Look below for the line that contains "replicate 6 x00).", then copy it and each following line exactly, through and including the line that contains "(** What is".

• **DATA FOR THIS TASK**
========================
Definition raft_server_entry_header_is_null (reh : raft_entry_header) : option bool :=
  if reh_magic reh =? RAFT_ENTRY_MAGIC then Some false
  else if bool_decide (reh = null_reh) then Some true else None.

(** ** The encoding *)
Lemma Z_of_byte_of_Z z : Z_of_byte (byte_of_Z z) = z mod 256.
Proof.
  unfold Z_of_byte, byte_of_Z.
  pose proof (Z.mod_pos_bound z 256 ltac:(lia)) as H.
  destruct (Byte.of_N (Z.to_N (z mod 256))) eqn:E.
  - apply Byte.to_of_N in E. lia.
  - apply Byte.of_N_None_iff in E. lia.
Qed.

Lemma length_le_bytes n z : length (le_bytes n z) = n.
Proof. revert z. induction n; intros; simpl; auto. Qed.

Lemma le_val_le_bytes n z : le_val (le_bytes n z) = z mod 256 ^ Z.of_nat n.
Proof.
  revert z. induction n as [|n IH]; intros z.
  { simpl. by rewrite Z.mod_1_r. }
  simpl le_bytes. simpl le_val. rewrite IH, Z_of_byte_of_Z.
  rewrite Nat2Z.inj_succ, Z.pow_succ_r, Z.rem_mul_r by lia. lia.
Qed.

Lemma take_le_bytes n z l : take n (le_bytes n z ++ l) = le_bytes n z.
Proof. apply take_app_length'. by rewrite length_le_bytes. Qed.

Lemma drop_le_bytes n z k l :
  (n <= k)%nat -> drop k (le_bytes n z ++ l) = drop (k - n) l.
Proof.
  intros. rewrite drop_app_ge; rewrite length_le_bytes; [done | lia].
Qed.

Lemma length_concat_le w l : length (concat (map (le_bytes w) l)) = (w * length l)%nat.
Proof.
  induction l as [|z l IH]; simpl; [lia|].
  rewrite length_app, length_le_bytes, IH. lia.
Qed.

Lemma le_array_concat w l rest :
  Forall (fun x => 0 <= x < 256 ^ Z.of_nat w) l ->
  le_array w (length l) (concat (map (le_bytes w) l) ++ rest) = l.
Proof.
  induction 1 as [|z l Hz Hl IH]; simpl; [done|].
  rewrite <- app_assoc, take_le_bytes, le_val_le_bytes, Z.mod_small by done.
  by rewrite drop_le_bytes, Nat.sub_diag, drop_0, IH by lia.
Qed.

Lemma s64_mod z : - 2 ^ 63 <= z < 2 ^ 63 -> s64 (z mod 256 ^ 8) = z.
Proof.
  intros. unfold s64. change (256 ^ 8) with (2 ^ 64).
  rewrite Zplus_mod_idemp_l, Z.mod_small by lia. lia.
Qed.

Lemma length_reh_bytes h :
  length (reh_entry_sz h) = 100%nat ->
  Z.of_nat (length (reh_bytes h)) = sizeof_raft_entry_header /\
  Z.of_nat (length (reh_crc_bytes h)) = sizeof_raft_entry_header - offsetof_reh_data_size.
Proof.
  intros H. unfold reh_bytes, reh_crc_bytes.
  rewrite !length_app, !length_le_bytes, length_concat_le, H. done.
Qed.

(** [drop_fields]: skip encoded members until the wanted offset. *)
Ltac drop_fields :=
  repeat match goal with
  | |- context [drop ?k (le_bytes ?n ?z ++ ?l)] => rewrite (drop_le_bytes n z k l) by lia
  end;
  cbn [Nat.sub]; rewrite ?drop_0, ?take_le_bytes, ?le_val_le_bytes.

Lemma drop_sizes h k :
  length (reh_entry_sz h) = 100%nat -> (480 <= k)%nat ->
  drop k (reh_bytes h) =
  drop (k - 480) (le_bytes 8 (reh_apply_handler_version h)
    ++ le_bytes 1 (reh_leader_change_marker h)
    ++ le_bytes 1 (reh_num_entries h) ++ replicate 6 x00).
Proof.
  intros H Hk. unfold reh_bytes, reh_crc_bytes.
  rewrite !app_assoc, <- !app_assoc. repeat (rewrite drop_le_bytes by lia).
  rewrite drop_app_ge; rewrite length_concat_le, H; [|lia]. f_equal. lia.
Qed.

(** What is written as the header of an entry is what is read back. *)
Lemma reh_of_bytes_reh_bytes h : reh_wf h -> reh_of_bytes (reh_bytes h) = h.
Proof.
  intros [? ? ? ? ? ? ? ? Hsz Hlen ? ? ?].
  unfold reh_of_bytes. rewrite (drop_sizes h 480 Hlen), (drop_sizes h 488 Hlen), (drop_sizes h 489 Hlen)
    by lia.
  assert (H80 : le_array 4 100 (drop 80 (reh_bytes h)) = reh_entry_sz h).
  { unfold reh_bytes, reh_crc_bytes. rewrite <- ?app_assoc.
    drop_fields.
    rewrite <- Hlen at 1. by apply le_array_concat. }
  rewrite H80. unfold reh_bytes, reh_crc_bytes. rewrite <- ?app_assoc.
  drop_fields.
  rewrite !s64_mod by done.
  pose proof (Z.mod_pos_bound (reh_store_time h) (10 ^ 9) ltac:(lia)).
  assert (0 <= reh_store_time h / 10 ^ 9 < 2 ^ 64).
  { split; [by apply Z.div_pos; lia | apply Z.div_lt_upper_bound; lia]. }
  change (256 ^ Z.of_nat 8) with (2 ^ 64). change (256 ^ Z.of_nat 16) with (2 ^ 128).
  change (256 ^ Z.of_nat 4) with (2 ^ 32). change (256 ^ Z.of_nat 1) with (2 ^ 8).
  rewrite !(Z.mod_small _ (2 ^ _)) by lia.
  pose proof (Z.div_mod (reh_store_time h) (10 ^ 9) ltac:(lia)) as Ht.
  replace (reh_store_time h / 10 ^ 9 * 10 ^ 9 + reh_store_time h mod 10 ^ 9)
    with (reh_store_time h) by lia.
  by destruct h.
Qed.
========================
• **FINISHED EXERCISE**
    ++ le_bytes 1 (reh_num_entries h) ++ replicate 6 x00).
Proof.
  intros H Hk. unfold reh_bytes, reh_crc_bytes.
  rewrite !app_assoc, <- !app_assoc. repeat (rewrite drop_le_bytes by lia).
  rewrite drop_app_ge; rewrite length_concat_le, H; [|lia]. f_equal. lia.
Qed.

(** What is written as the header of an entry is what is read back. *)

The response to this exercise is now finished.